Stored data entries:
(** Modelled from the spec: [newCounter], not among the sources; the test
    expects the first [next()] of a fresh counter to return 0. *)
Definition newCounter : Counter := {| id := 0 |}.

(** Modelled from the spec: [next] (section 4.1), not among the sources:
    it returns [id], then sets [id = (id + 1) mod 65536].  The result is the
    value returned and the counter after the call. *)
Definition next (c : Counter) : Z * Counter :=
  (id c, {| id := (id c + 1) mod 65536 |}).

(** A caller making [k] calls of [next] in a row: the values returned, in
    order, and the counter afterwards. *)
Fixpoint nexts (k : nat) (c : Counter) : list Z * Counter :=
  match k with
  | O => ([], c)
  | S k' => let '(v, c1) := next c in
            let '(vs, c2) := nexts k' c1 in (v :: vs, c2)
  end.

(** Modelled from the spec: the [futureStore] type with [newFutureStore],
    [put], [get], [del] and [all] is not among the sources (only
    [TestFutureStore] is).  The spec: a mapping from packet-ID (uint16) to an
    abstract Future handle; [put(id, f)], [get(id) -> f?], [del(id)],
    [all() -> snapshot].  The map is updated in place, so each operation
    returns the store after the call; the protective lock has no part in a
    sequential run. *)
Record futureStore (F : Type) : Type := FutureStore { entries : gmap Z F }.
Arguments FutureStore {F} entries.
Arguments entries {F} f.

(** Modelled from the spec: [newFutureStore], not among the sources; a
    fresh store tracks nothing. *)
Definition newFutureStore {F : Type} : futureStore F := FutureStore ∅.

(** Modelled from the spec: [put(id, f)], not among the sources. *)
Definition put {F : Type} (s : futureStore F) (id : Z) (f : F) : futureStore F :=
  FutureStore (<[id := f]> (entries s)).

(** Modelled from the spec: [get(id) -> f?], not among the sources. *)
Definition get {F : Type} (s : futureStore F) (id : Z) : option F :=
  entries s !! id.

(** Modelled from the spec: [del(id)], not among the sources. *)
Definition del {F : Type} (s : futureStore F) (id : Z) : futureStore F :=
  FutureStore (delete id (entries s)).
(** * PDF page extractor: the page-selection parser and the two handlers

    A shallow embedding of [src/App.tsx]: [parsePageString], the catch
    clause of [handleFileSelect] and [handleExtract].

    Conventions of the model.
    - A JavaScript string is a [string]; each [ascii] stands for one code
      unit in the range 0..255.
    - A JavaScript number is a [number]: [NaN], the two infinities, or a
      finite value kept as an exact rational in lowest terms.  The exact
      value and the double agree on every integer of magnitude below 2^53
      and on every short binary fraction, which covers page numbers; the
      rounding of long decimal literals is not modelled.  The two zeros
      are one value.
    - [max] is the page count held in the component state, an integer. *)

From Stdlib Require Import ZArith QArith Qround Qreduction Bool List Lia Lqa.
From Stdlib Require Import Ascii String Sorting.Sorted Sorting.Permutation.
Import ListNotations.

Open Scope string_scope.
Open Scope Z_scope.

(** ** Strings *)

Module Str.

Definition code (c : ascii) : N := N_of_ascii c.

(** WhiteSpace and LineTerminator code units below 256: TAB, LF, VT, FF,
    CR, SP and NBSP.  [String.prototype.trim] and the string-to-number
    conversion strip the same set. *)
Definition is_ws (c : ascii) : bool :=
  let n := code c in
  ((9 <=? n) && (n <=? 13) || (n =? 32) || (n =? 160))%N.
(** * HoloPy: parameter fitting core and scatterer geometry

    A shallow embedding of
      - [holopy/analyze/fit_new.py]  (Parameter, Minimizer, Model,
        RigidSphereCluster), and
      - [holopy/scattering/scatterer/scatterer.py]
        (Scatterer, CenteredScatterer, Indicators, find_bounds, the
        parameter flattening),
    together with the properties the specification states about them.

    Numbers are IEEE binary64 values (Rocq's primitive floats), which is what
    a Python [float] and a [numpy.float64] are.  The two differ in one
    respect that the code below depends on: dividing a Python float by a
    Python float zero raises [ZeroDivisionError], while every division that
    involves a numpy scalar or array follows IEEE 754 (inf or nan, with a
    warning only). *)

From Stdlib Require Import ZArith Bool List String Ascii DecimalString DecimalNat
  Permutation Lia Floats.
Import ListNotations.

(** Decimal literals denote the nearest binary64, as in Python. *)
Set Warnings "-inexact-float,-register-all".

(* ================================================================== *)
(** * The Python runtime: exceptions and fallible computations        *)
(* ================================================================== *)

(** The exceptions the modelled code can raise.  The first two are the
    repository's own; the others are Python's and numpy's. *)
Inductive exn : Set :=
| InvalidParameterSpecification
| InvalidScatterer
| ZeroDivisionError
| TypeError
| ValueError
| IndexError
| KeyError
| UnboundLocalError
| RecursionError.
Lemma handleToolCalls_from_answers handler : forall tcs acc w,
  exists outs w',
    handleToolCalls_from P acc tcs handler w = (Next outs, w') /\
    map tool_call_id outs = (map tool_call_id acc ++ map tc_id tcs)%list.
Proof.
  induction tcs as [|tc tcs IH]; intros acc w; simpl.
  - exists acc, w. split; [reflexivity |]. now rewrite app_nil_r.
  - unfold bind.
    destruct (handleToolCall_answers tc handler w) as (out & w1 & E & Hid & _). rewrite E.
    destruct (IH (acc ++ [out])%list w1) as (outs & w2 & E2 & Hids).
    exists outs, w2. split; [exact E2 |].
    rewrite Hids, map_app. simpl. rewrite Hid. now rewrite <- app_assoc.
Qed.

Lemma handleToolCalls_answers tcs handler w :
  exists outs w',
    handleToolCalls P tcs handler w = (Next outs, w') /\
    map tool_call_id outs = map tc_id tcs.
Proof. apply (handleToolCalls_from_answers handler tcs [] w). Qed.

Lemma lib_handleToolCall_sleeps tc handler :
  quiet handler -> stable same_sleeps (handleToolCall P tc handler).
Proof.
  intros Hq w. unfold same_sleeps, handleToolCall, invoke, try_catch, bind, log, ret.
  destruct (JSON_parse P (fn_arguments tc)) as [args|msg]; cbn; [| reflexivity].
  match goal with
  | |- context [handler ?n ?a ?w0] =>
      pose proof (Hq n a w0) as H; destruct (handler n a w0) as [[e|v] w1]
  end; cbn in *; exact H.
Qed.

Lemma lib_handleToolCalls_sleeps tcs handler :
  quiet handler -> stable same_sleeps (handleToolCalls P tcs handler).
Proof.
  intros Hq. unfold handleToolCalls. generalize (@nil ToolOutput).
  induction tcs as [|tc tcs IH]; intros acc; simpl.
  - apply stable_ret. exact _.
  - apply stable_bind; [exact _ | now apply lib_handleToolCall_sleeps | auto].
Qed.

WHAT TO WORK ON
Quote every line from the beginning of the entries up to and including the line that contains "Definition newCounter : Counter".

YOUR RESPONSE
(** Modelled from the spec: [newCounter], not among the sources; the test
    expects the first [next()] of a fresh counter to return 0. *)
Definition newCounter : Counter := {| id := 0 |}.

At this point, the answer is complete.